Quarta-feira, 5 de Maio de 2004

Maria:

Já lá vão tantos anos que eu nem sei porque te escrevo hoje, como se pudesses receber esta carta, como se a pudesses ler… Lembras-te como éramos amigas? Tinhas mais cinco anos que eu, eras linda e espalhavas alegria à tua volta. Sempre te invejei um pouco a facilidade com que fazias amigos, o namoro com o João que te adorava, a carreira profissional que se abria à tua frente. Lembro que, no dia em que vieste falar comigo e me pediste para te acompanhar àquela morada, não te entendi. Perguntei-te porque não falavas com o João, disse-te que ele tinha o direito de saber, disse tanta coisa própria da minha inexperiência… Tu só olhaste para mim e, com uma tristeza infinita no olhar, respondeste-me que não tinhas certeza dos teus sentimentos em relação ao João, que não estavas preparada para criar uma criança como sempre tinhas sonhado e que, naquela altura da tua vida, seria o pior que podias fazer a ti própria. Não devo ter percebido completamente (tudo se baralha agora, sabes?), mas acompanhei-te àquele lugar horrível que uma amiga te tinha indicado. Explicaste-me que não tinhas dinheiro de parte e que dizer aos teus pais estava fora de questão. Então, tinha que ser ali mesmo, naquele local onde passei alguns dos piores momentos da minha vida, esperando por ti. Saímos de lá e lembro a tua face branca, sem lágrimas. Não disseste uma palavra. Só soube de ti no dia seguinte quando me telefonaste a dizer que estavas com febre. Não devia ser nada. Passou mais um dia e ,nessa madrugada, a tua mãe ligou-me a dizer que estavas internada no hospital. Corri para lá, Maria e ainda consegui falar contigo. Agarraste a minha mão e só me pediste para tentar que o João te perdoasse e te entendesse. O João chorou muito, revoltou-se, odiou-te pelo que fizeste e por teres partido. E finalmente aquietou-se, como eu.
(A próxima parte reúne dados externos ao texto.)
Lemma reader_as_plugin_witness :
  exists c s es, push_all (fun d l => l ++ [d]) (parser_new []) demo_chunks = Some c
    /\ feed_chunks stream_new [] demo_chunks = Some (s, es)
    /\ sunk c = payloads es /\ sunk c = [[1; 2; 3; 4]] /\ acks c = 1.
Proof.
  destruct (reader_as_plugin (fun d l => l ++ [d]) demo_chunks ([] : list (list Z)) demo_chunks_ok) as (c & s & es & E & F & Hs & _ & _ & Ha).
  exists c, s, es. split; [exact E|]. split; [exact F|].
  assert (Hf : forall ds l, fold_left (fun (x : list (list Z)) d => x ++ [d]) ds l = l ++ ds).
  { induction ds as [|d ds IH]; intros l; cbn [fold_left]; [by rewrite app_nil_r|]. by rewrite IH, <- app_assoc. }
  rewrite Hf in Hs. split; [exact Hs|]. revert E. vm_compute. intros [= <-]. split; reflexivity.
Defined.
O João perdoou-te, senão nunca teria conseguido construir uma família equilibrada e ter três filhos. Uma das meninas tem o teu nome. Mas acho que, ao contrário de mim, a quem a experiência de vida fez compreender completamente as tuas razões, ele não entendeu nem vai entender nunca. Para ele a lengalenga será sempre: “Eu amava-a. Podíamos ter sido tão felizes!”. Mas eu sei hoje e tu já sabias então que o amor só não chega, que há outros mundos, outros horizontes. Será que tu falhaste esses horizontes ou partiste para eles, naquela manhã? Como eu queria saber de ti, Maria…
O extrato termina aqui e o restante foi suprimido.